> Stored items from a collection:
=== Section Start ===

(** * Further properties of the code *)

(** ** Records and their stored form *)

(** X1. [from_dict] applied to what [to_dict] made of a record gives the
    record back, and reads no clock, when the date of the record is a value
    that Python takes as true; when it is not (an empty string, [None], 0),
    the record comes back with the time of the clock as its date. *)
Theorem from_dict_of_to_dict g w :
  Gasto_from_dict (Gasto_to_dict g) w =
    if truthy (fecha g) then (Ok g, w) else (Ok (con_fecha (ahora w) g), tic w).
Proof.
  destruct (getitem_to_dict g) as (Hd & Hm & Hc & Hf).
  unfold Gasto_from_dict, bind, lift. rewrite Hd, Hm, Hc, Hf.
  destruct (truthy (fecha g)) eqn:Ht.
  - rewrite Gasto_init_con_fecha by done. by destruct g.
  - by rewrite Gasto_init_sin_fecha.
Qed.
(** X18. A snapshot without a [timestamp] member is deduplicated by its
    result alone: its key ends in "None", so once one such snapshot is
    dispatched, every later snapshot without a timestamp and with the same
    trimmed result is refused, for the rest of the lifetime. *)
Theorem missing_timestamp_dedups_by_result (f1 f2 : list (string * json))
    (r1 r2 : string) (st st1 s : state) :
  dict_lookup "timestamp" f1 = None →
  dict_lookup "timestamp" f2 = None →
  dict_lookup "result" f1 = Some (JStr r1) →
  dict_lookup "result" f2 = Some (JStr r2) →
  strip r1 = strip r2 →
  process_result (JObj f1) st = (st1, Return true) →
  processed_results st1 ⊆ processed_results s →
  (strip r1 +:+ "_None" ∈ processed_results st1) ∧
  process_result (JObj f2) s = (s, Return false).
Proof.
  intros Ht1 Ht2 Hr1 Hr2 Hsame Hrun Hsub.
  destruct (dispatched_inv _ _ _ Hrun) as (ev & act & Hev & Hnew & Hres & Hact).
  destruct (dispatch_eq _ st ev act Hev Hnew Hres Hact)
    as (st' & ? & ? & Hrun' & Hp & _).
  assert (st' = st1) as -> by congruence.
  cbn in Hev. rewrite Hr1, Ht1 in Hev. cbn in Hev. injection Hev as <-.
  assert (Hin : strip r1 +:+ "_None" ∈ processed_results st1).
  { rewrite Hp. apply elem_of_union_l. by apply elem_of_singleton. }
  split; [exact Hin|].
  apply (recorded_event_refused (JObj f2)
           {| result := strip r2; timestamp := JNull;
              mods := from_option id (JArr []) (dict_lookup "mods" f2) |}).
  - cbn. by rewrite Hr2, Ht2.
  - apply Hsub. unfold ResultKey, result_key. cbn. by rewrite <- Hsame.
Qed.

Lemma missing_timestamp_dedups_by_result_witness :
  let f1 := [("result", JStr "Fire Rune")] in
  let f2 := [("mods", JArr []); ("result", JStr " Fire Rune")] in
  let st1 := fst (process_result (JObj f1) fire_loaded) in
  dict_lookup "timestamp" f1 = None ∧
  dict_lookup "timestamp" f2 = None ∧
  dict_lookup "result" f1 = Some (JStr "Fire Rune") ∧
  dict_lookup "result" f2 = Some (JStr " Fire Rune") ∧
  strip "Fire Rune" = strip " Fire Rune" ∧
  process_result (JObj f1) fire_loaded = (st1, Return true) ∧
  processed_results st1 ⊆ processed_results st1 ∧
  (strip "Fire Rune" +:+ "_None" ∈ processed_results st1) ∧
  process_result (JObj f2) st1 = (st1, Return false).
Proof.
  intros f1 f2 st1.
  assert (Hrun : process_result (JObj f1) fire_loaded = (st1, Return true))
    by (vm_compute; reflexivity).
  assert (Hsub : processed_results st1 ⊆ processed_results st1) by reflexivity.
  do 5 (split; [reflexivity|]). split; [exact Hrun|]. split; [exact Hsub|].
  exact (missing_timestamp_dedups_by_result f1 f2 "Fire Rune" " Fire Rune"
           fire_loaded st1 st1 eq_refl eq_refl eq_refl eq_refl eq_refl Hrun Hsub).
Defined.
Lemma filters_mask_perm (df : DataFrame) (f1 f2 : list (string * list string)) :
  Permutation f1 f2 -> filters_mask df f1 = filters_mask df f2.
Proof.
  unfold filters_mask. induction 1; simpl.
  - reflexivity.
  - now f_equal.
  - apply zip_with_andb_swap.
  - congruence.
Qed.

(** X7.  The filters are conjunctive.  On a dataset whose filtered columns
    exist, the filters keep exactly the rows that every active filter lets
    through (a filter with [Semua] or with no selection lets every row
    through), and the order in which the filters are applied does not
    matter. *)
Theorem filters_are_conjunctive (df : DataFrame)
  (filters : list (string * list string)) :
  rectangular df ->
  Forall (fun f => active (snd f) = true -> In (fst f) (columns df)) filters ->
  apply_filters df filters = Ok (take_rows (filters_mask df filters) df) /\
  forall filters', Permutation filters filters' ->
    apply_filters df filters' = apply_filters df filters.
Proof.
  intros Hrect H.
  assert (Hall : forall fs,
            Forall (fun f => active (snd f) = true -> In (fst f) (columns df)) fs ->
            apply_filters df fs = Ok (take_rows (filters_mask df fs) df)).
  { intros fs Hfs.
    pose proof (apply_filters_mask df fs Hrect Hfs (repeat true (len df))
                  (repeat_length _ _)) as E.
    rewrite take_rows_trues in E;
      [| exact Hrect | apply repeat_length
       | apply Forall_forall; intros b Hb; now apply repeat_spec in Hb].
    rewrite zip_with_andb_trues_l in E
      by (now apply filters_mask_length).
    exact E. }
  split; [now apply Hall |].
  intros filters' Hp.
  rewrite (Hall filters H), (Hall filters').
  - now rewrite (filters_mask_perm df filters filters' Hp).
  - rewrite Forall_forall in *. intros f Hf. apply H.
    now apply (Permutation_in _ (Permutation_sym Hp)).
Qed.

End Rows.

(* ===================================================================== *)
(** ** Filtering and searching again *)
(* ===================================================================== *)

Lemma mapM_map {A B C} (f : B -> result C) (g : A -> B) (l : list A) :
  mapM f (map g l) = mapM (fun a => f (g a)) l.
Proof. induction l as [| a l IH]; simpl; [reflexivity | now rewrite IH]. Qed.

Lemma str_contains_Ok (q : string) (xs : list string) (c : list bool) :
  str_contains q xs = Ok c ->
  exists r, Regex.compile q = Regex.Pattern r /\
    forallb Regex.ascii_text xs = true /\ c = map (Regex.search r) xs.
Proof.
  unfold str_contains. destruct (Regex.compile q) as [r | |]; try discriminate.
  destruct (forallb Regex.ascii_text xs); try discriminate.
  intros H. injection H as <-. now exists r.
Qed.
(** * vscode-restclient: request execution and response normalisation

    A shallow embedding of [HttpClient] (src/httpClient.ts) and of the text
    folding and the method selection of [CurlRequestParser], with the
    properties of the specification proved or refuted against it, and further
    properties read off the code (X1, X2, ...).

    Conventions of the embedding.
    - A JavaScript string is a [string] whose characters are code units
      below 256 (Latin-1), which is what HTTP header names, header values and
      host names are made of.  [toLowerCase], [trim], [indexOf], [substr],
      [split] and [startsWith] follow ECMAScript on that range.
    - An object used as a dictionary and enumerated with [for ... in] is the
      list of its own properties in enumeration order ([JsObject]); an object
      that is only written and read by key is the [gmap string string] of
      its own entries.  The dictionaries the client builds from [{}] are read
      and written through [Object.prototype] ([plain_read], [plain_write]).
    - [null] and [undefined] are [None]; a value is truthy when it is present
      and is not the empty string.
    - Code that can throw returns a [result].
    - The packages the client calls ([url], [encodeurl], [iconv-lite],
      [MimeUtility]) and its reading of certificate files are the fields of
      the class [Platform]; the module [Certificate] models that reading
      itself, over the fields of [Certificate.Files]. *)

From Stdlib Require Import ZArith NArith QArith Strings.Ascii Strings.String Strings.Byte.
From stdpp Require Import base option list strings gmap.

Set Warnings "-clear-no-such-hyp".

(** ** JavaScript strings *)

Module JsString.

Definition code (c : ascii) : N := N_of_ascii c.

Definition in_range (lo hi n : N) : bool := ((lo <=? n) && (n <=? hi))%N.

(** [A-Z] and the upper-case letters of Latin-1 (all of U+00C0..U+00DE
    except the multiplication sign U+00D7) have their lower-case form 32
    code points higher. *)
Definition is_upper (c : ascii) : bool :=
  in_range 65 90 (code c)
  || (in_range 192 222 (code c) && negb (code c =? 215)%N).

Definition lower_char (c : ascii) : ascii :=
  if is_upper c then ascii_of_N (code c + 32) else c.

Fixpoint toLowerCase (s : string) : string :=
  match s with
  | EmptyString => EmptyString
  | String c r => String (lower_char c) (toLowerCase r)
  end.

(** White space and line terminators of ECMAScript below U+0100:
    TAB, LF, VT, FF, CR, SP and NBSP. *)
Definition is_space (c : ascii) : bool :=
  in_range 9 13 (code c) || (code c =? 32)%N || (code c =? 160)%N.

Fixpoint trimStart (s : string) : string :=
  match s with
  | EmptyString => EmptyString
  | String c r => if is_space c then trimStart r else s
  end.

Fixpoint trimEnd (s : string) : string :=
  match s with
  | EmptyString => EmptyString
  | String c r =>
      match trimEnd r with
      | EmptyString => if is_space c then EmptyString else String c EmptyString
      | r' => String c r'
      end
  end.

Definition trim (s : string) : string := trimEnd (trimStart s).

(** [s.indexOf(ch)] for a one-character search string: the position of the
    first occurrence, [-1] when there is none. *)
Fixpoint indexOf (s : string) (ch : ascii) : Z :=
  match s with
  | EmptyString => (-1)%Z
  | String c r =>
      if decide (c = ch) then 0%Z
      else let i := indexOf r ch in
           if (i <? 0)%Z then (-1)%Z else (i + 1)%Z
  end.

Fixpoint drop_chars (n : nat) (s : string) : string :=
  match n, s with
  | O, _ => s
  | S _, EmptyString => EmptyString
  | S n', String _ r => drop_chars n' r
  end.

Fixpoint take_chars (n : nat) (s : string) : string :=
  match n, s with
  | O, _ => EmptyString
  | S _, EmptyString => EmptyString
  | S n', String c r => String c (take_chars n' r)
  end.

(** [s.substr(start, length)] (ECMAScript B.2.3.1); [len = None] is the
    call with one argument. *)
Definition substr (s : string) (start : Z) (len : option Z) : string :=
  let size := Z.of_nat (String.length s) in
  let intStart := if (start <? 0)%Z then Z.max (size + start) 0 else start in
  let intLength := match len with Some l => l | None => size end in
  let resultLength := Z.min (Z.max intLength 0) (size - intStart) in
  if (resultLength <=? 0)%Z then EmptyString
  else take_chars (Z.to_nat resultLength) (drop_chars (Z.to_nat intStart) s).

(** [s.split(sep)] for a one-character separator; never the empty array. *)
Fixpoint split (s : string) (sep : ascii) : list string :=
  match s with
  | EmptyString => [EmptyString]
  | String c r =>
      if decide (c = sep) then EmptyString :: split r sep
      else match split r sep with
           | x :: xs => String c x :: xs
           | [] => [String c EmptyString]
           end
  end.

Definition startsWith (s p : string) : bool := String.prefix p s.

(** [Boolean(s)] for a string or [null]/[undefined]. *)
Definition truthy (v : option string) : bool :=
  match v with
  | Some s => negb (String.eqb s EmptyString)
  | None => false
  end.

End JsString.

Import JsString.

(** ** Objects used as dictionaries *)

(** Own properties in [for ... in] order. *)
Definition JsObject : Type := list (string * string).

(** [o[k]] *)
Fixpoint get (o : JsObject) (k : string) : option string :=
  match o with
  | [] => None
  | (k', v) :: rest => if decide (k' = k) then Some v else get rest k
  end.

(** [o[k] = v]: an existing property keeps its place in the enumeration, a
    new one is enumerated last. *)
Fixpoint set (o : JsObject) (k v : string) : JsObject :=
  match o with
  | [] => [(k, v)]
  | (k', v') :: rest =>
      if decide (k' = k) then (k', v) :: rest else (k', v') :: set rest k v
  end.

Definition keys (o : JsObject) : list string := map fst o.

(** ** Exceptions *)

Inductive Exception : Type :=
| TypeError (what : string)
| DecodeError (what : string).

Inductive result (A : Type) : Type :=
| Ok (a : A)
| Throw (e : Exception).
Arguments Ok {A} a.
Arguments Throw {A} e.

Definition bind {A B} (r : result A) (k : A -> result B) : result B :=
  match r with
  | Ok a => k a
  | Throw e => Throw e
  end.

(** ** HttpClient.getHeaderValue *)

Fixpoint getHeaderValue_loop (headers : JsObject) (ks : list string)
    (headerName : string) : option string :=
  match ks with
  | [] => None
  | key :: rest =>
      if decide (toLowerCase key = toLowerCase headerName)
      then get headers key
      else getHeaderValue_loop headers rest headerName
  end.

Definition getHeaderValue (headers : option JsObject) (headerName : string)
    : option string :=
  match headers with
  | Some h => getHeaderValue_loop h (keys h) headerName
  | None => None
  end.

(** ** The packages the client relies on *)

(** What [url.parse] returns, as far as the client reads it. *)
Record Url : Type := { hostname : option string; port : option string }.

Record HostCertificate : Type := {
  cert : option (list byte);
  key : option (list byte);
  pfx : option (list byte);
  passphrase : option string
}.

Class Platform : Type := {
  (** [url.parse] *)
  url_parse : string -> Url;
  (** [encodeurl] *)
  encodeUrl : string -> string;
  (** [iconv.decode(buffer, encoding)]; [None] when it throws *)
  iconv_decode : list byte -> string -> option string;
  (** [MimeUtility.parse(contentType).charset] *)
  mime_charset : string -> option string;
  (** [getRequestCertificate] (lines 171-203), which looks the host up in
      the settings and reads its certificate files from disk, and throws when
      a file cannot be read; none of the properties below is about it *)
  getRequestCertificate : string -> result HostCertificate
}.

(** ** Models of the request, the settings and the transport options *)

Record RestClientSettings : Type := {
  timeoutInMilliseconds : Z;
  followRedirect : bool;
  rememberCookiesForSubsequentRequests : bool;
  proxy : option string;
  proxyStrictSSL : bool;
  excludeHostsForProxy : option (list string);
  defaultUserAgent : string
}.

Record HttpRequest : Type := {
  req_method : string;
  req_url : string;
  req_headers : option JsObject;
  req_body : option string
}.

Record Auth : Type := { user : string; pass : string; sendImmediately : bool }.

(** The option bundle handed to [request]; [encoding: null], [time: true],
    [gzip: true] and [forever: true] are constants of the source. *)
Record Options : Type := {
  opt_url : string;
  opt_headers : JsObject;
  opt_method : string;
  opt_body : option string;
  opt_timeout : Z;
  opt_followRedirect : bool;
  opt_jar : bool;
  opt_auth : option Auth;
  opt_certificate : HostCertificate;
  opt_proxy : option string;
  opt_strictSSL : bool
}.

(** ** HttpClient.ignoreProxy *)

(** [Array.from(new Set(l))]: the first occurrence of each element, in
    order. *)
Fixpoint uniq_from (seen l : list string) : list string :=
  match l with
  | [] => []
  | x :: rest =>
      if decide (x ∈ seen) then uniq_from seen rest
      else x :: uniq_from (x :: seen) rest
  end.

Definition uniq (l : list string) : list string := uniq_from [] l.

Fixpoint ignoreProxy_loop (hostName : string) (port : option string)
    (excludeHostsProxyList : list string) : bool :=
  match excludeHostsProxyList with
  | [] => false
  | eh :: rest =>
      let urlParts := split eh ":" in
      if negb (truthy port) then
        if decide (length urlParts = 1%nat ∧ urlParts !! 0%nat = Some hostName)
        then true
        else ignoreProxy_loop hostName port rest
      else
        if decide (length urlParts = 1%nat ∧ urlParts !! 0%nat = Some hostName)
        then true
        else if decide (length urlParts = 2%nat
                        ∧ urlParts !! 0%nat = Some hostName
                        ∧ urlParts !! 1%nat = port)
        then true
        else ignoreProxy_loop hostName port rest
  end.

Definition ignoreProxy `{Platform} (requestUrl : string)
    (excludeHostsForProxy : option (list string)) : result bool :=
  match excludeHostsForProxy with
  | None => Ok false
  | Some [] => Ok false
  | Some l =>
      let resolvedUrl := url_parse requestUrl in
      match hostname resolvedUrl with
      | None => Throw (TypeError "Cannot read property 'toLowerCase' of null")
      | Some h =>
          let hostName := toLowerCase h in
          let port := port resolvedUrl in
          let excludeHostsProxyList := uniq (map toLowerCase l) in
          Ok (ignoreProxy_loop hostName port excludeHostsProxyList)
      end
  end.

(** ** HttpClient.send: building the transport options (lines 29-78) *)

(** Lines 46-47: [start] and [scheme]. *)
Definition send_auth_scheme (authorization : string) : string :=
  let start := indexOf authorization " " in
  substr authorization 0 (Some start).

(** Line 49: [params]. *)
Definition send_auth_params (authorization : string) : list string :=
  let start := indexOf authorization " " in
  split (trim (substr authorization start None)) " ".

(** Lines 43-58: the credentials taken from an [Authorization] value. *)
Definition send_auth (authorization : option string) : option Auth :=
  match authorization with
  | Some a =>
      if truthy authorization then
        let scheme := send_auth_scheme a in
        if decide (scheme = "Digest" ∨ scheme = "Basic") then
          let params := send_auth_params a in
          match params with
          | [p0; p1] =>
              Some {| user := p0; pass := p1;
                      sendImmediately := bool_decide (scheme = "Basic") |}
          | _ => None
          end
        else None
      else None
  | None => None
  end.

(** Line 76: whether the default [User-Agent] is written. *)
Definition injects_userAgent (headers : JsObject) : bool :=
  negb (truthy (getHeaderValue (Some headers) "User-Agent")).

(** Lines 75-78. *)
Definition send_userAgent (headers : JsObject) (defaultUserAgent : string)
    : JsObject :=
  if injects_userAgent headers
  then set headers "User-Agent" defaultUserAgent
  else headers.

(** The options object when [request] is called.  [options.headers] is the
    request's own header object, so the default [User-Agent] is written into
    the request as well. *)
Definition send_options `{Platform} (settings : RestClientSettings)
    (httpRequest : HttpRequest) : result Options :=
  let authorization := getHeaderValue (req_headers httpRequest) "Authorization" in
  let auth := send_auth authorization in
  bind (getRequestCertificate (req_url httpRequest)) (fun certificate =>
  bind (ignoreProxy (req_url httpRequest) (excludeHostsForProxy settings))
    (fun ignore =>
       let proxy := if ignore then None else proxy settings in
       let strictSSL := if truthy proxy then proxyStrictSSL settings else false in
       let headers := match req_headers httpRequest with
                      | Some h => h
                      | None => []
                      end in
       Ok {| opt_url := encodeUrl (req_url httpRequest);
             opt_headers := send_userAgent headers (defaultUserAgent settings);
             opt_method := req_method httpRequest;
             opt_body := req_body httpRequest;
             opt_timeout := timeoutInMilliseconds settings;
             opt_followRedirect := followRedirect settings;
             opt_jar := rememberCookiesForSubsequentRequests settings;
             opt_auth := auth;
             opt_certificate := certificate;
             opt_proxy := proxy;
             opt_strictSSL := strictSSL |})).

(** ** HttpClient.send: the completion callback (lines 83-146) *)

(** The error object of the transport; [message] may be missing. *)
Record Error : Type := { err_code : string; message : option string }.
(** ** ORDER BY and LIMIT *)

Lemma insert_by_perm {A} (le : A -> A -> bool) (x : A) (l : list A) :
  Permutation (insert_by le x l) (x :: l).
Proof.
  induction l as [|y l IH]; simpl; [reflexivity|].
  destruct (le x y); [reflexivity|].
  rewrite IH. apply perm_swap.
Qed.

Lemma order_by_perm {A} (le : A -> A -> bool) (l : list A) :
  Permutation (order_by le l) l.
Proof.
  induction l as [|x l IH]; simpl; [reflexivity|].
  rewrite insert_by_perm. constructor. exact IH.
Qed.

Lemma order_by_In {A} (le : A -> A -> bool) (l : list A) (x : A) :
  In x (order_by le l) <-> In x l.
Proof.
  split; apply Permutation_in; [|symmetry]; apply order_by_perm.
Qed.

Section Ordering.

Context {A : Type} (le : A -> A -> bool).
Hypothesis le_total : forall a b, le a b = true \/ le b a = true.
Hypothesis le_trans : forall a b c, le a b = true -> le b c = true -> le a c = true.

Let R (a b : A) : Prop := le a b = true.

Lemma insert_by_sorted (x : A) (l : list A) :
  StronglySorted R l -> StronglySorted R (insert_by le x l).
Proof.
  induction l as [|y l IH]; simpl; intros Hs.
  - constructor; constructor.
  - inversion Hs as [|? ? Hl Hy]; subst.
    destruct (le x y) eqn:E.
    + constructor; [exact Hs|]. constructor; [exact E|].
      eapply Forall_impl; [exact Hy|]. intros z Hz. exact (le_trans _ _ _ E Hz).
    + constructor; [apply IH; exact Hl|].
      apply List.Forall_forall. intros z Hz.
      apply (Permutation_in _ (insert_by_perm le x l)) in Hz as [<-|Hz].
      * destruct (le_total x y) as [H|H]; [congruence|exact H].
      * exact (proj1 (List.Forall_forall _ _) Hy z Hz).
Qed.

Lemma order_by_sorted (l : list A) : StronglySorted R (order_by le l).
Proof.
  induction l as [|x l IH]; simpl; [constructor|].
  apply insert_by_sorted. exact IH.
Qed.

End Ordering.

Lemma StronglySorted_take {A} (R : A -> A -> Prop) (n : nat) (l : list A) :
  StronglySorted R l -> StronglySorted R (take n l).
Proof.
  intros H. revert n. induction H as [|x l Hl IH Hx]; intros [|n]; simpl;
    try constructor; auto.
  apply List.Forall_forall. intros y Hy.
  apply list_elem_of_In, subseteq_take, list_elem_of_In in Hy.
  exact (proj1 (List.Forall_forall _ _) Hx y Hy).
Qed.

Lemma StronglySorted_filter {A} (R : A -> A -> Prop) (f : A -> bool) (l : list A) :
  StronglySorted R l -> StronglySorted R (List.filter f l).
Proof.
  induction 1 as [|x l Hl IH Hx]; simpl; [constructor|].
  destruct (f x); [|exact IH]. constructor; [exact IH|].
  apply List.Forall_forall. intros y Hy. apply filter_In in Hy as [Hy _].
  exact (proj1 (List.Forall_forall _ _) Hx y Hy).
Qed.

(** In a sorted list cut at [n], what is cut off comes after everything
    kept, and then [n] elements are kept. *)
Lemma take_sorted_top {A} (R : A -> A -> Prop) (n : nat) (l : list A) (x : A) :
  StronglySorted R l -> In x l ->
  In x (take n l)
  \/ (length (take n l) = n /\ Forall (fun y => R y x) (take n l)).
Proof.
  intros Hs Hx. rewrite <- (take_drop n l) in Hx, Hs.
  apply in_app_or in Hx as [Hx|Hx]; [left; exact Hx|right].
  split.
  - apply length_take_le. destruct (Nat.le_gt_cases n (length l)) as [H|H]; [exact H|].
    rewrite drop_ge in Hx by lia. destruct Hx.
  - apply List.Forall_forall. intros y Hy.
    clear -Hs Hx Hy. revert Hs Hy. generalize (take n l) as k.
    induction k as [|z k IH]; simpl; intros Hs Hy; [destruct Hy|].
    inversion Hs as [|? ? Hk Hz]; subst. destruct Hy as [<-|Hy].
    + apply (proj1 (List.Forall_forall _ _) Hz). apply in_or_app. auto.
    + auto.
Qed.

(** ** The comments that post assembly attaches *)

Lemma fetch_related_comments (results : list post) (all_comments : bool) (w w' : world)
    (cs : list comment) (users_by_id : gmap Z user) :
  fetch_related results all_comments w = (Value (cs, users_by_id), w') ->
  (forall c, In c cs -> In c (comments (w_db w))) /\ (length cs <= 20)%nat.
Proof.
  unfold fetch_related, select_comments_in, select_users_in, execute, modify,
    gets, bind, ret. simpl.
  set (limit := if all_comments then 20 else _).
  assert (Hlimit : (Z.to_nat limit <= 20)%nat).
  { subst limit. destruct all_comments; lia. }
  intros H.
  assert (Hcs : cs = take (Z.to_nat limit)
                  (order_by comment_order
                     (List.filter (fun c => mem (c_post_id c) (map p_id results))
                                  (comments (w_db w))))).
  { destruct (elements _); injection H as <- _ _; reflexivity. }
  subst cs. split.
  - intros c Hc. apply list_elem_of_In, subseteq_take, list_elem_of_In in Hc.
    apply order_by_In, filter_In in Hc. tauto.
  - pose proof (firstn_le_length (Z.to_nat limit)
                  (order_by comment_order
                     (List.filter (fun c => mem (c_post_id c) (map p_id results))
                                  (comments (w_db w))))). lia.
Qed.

=== Section End ===

> AIM OF THE EXERCISE: Copy each line of the entries in which the string "Require" is found.

> EXERCISE SOLUTION:
From Stdlib Require Import ZArith NArith QArith Strings.Ascii Strings.String Strings.Byte.
From stdpp Require Import base option list strings gmap.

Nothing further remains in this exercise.